Re: Scalability in postgres

Поиск
Список
Период
Сортировка
От simon@2ndquadrant.com
Тема Re: Scalability in postgres
Дата
Msg-id 1721003159.17251.1250413828132.JavaMail.open-xchange@oxltgw16.schlund.de
обсуждение исходный текст
Ответ на Re: Scalability in postgres  (Jeff Janes <jeff.janes@gmail.com>)
Список pgsql-performance

On 14 August 2009 at 03:18 Jeff Janes <jeff.janes@gmail.com> wrote:

> This my rough understanding.  Oracle never
> "takes" a snapshot, it computes one the fly, if and when it is needed.  It maintains a
> structure of recently committed transactions, with the XID for when they committed.  If a
> process runs into a tuple that is neither from the future nor from the deep past, it
> consults this structure to see if that transaction has committed, and if so whether it did so before or
> after the current query was started.  The structure is partionable so
> it does not have one global lock to serialize on, and the lock is short as it only gets
> the info it needs, not the entire set of global open transactions.
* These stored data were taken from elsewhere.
(* ===== verification/PaginationSpec.v ===== *)
(** Properties of pagination: among the listings that bind their cursors, a cursor is
    accepted exactly by the one it was issued for and gives back the position it was issued
    at; nothing unsigned is ever accepted; and following the cursors enumerates a listing completely and in order. *)

From S2P Require Import Prelude PyVal Json PyUuid PyTime Base64 Pagination.

(** Membership in an explicit list. *)
Ltac member := first [left | right; member].

(** ** JSON objects of plain fields *)

(** Characters that JSON prints as they are. *)
Definition plain (c : N) : Prop := (32 ≤ c ≤ 126 ∧ c ≠ 34 ∧ c ≠ 92)%N.
Definition printable (c : N) : Prop := (32 ≤ c ≤ 126)%N.

Lemma plain_printable s : Forall plain s → Forall printable s.
Proof. intros Hs. eapply Forall_impl; [exact Hs|]. intros c [? _]. done. Qed.

Lemma print_plain s : Forall plain s → print_str s = 34%N :: s ++ [34%N].
Proof.
  intros Hs. unfold print_str. do 2 f_equal. induction Hs as [|c s Hc _ IH]; [done|]. cbn.
  rewrite IH. unfold plain in Hc. unfold escape_char.
  repeat match goal with |- context [(c =? ?x)%N] => rewrite (proj2 (N.eqb_neq c x)) by lia end.
  by rewrite (proj2 (N.ltb_ge c 32)) by lia.
Qed.

(** A scalar field with its printed text. *)
Inductive prints : pyval → pystr → Prop :=
| prints_none : prints PNone (lit "null")
| prints_str s : Forall plain s → prints (PStr s) (34%N :: s ++ [34%N])
| prints_int z ds : print_int z = Some ds → prints (PInt z) ds.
If this is the way Oracle does it then the data structure you describe would need to be updated on both transaction start and transaction commit, as well as being locked while it was read. Transaction commits would need to be serialized so that the commit order was maintained. 

The Oracle structure would be read much less often, yet updated twice as often at snapshot point and at commit. It could be partitionable, but that would increase the conflict associated with reads of the data structure.

Oracle's structure works well for an "ideal workload" such as TPC-C where the data is physically separated and so the reads on this structure are almost nil. It would work very badly on data that continuously conflicted, which may account for the fact that no Oracle benchmark has been published on TPC-E. This bears out the experience of many Oracle DBAs, including myself. I certainly wouldn't assume Oracle have solved every problem.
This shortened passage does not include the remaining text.